Da Piranesi a Thorvaldsen, la tomba di Shelley vista da William Bell Scott
Piranesi progettò la mutila colonna tombale di un caro amico, il baronetto James MacDonald. Un disegno dello scultore Bertel Thorvaldsen è venuto alla luce recentemente. La tomba di Shelley è illustrata dal preraffaellita William Bell Scott, il sepolcro di Keats da Walter Crane in un acquerello dell’Ashmolean Museum di Oxford. Edvard Munch visitò il cimitero nel 1927 e di ritorno in patria confessò a un giornalista di avere terminato a Roma molti disegni ma un solo dipinto, che sarà inviato da Oslo: la tomba dello zio Peter Andreas, storico del Medio Evo e archeologo». Memorie e documenti ricorderanno Gadda e Gramsci, «morto disadorno» nella poesia che Pasolini ha dedicato alle sue ceneri. Il poeta romantico Waiblinger, amico di Hoelderlin, e il poeta beat Gregory Corso. I pittori Hans von Marées e Enrico Coleman. Dalla Russia la figlia e la nipote di Tolstoj e il fisico Bruno Pontecorvo, deceduto in Unione Sovietica. L’afroamericana antischiavista Sarah Parker Remond e Ursula Hirschmann moglie di Altiero Spinelli. La stilista Irene Galitzine, l’attrice Belinda Lee e la bellissima Rosa Bathurst che tutta Roma pianse quando nel 1824 annegò sedicenne nel Tevere.
Per gli scrittori: «più bello e meno triste del mondo»

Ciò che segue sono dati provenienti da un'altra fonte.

(* ===== verification/Matchers.v ===== *)
(** The searches for literals of src/internal/operators/rxprefilter.go: the
    matcher of one literal that ignores case (Horspool's table), the
    matcher of many literals (a table of pairs of bytes after Wu and Manber),
    the coarse filter by required bytes, and the byte-wise comparisons under
    them.

    The reference is substring search, [Contains], on the input with its ASCII
    letters in lower case where a matcher ignores case.  The theorems show that
    the two exact matchers compute it, within range and in at most as many steps
    as the input has bytes, and that the filter never rejects an input that
    contains one of its literals. *)

From S2P Require Import Prelude GoLib.

(** An array that is indexed by bytes. *)
Definition array (A : Type) : Type := Z → A.
Definition set_byte {A} (f : array A) (c : Z) (v : A) : array A := λ x, if x =? c then v else f x.

(** [for pos < limit]: the body returns true ([None]) or moves on. *)
Fixpoint scan (fuel limit : nat) (step : nat → run (option nat)) (pos : nat) : run bool :=
  if (pos <? limit)%nat then
    match fuel with
    | O => OutOfFuel
    | S fuel =>
        next ← step pos;
        match next with
        | None => Done true
        | Some pos => scan fuel limit step pos
        end
    end
  else Done false.
(* ===== verification/TransactionCaches.v ===== *)
(** The caches that a transaction keeps while its rules are evaluated:
    src/internal/corazawaf/transaction.go and the keys and values of
    src/internal/corazawaf/rulegroup.go.  What fills them and what they give is in
    [TransformCache] and [Prefilter]; here are their contents and their resets. *)

From S2P Require Import Prelude GoLib StringUtil UrlTransform Variables Types Collections Matchers.

(** ** Transformed values *)

Record transformationKey := mkKey {
  k_input : Z;
  k_inputLength : nat;
  k_argVariable : RuleVariable;
  k_transformationsID : Z;
  k_multiMatch : bool;
}.

#[global] Instance transformationKey_eq_dec : EqDecision transformationKey.
Proof. solve_decision. Defined.

#[global] Instance transformationKey_countable : Countable transformationKey.
Proof.
  refine (inj_countable' (λ k, (k.(k_input), k.(k_inputLength), k.(k_argVariable), k.(k_transformationsID), k.(k_multiMatch)))
    (λ '(a, b, c, d, e), mkKey a b c d e) _).
  by intros [].
Defined.

Record transformationValue := mkValue {
  tv_input : bytes;
  tv_arg : bytes;
  tv_errs : list terror;
  tv_changed : bool;
}.

Abbreviation Cache := (gmap transformationKey transformationValue) (only parsing).

(** ** Single transformations *)

Record transformationStepKey := mkStepKey {
  sk_input : Z;
  sk_inputLength : nat;
  sk_transformationID : Z;
}.

#[global] Instance transformationStepKey_eq_dec : EqDecision transformationStepKey.
Proof. solve_decision. Defined.

#[global] Instance transformationStepKey_countable : Countable transformationStepKey.
Proof.
  refine (inj_countable' (λ k, (k.(sk_input), k.(sk_inputLength), k.(sk_transformationID)))
    (λ '(a, b, c), mkStepKey a b c) _).
  by intros [].
Defined.

Record transformationStepValue := mkStepValue {
  sv_input : bytes;
  sv_output : bytes;
  sv_changed : bool;
  sv_err : option terror;
}.

Record transformationStepCache := mkStepCache {
  sc_values : gmap transformationStepKey transformationStepValue;
  sc_retainedBytes : Z;
}.

(** ** Byte sets *)

Record bytePresenceCacheEntry := mkPresence { bp_value : gostring; bp_present : bitmap }.

(** The four entries of a transaction, and the one that is written next. *)
Record presenceCache := mkPresenceCache {
  bytePresenceCache : list bytePresenceCacheEntry;
  bytePresenceNext : nat;
}.

Definition emptyPresence : presenceCache := mkPresenceCache (replicate 4 (mkPresence (mkGo 0 []) noBits)) 0.

(** ** The buffer of matches *)

(** [fieldMatches]: the backing array of the slice, up to its capacity, and its
    length. *)
Record matchBuffer := mkMatchBuffer {
  mb_array : list Match;
  mb_length : nat;
}.

(** [collections.Match{}] *)
Definition zeroMatch : Match := mkMatch V.Unknown [] [].

Definition maxRetainedFieldMatches : nat := Z.to_nat 256.

(** ** The caches of a transaction *)

Record txCaches := mkCaches {
  transformationCache : Cache;
  stepCache : transformationStepCache;
  fieldMatches : matchBuffer;
  presence : presenceCache;
}.
#[global] Instance txCaches_eta : Eta txCaches := λ x,
  mkCaches x.(transformationCache) x.(stepCache) x.(fieldMatches) x.(presence).

(** Those of a new transaction. *)
Definition newCaches : txCaches := mkCaches ∅ (mkStepCache ∅ 0) (mkMatchBuffer [] 0) emptyPresence.

(** A map that is cleared and a new one only differ in the memory they hold. *)
Definition resetTransformationCaches (c : txCaches) : txCaches :=
  c <| transformationCache := ∅ |> <| stepCache := mkStepCache ∅ 0 |>.

Definition clearFieldMatches (b : matchBuffer) : matchBuffer :=
  if (maxRetainedFieldMatches <? length b.(mb_array))%nat then mkMatchBuffer [] 0
  else mkMatchBuffer (replicate (length b.(mb_array)) zeroMatch) 0.

Definition clearPresence (c : presenceCache) : presenceCache :=
  mkPresenceCache (replicate (length c.(bytePresenceCache)) (mkPresence (mkGo 0 []) noBits)) 0.

(** What closing a transaction does to its caches. *)
Definition closeCaches (c : txCaches) : txCaches :=
  (resetTransformationCaches c) <| fieldMatches ::= clearFieldMatches |> <| presence ::= clearPresence |>.

(** The caches after a close are those of a new transaction but for the memory of
    the buffer of matches, which holds no match. *)
Lemma closeCaches_new c : length c.(presence).(bytePresenceCache) = 4%nat →
  ∃ n, (n ≤ maxRetainedFieldMatches)%nat ∧
    closeCaches c = newCaches <| fieldMatches := mkMatchBuffer (replicate n zeroMatch) 0 |>.
Proof.
  destruct c as [? ? [array len] [entries next]]. cbn [presence bytePresenceCache]. intros Hl.
  assert (∃ n, (n ≤ maxRetainedFieldMatches)%nat ∧
    clearFieldMatches (mkMatchBuffer array len) = mkMatchBuffer (replicate n zeroMatch) 0) as (n & Hn & E).
  { unfold clearFieldMatches. cbn [mb_array].
    destruct (Nat.ltb_spec maxRetainedFieldMatches (length array)); [exists 0%nat|exists (length array)]; split; [lia|done..]. }
  exists n. split; [done|]. unfold closeCaches, setf. cbn -[clearFieldMatches]. rewrite E. unfold clearPresence.
  cbn [bytePresenceCache]. by rewrite Hl.
Qed.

Dal marchese de Sade ad Axel Munthe, gli scrittori hanno raccontato il Cimitero «più bello e meno triste del mondo». Nel «Piacere» D’Annunzio vi conduce Andrea Sperelli e Maria Ferres. Henry James amava passeggiarvi: «Una mescolanza di lacrime e sorrisi, pietre e fiori, cipressi in lutto e cielo luminoso, che dà l’impressione di volgere uno sguardo alla morte dal lato più felice della tomba». Ora nei viali sono tumulate tre persone molto vicine al suo cuore: l’artista William Wetmore Story, interrato con la moglie sotto una statua che è opera sua, l’Angelo del Dolore; la romanziera Constance Fenimore Woolson, morta suicida dal balcone di un palazzo di Venezia; lo scultore norvegese Hendrik Christian Andersen, l’«amato ragazzo» conosciuto nell’estate 1899 e al quale lo scrittore americano rimase legato da un rapporto ancora controverso.
Funerali notturni
«Un tempo», riprende Stanley-Price, «era proibito seppellire i non cattolici alla luce del sole. Presenteremo per la prima volta insieme tre scene di funerali notturni: i carri con i valletti, le nuvole di fumo dalle torce, le donne e i bambini in abiti da lutto. Di queste vedute se ne conoscevano finora cinque in tutto il mondo, ma durante i preparativi della mostra un collezionista romano ce ne ha mostrata una sesta. Sorprendentemente è anche la più antica, pubblicata nel 1767 a Londra».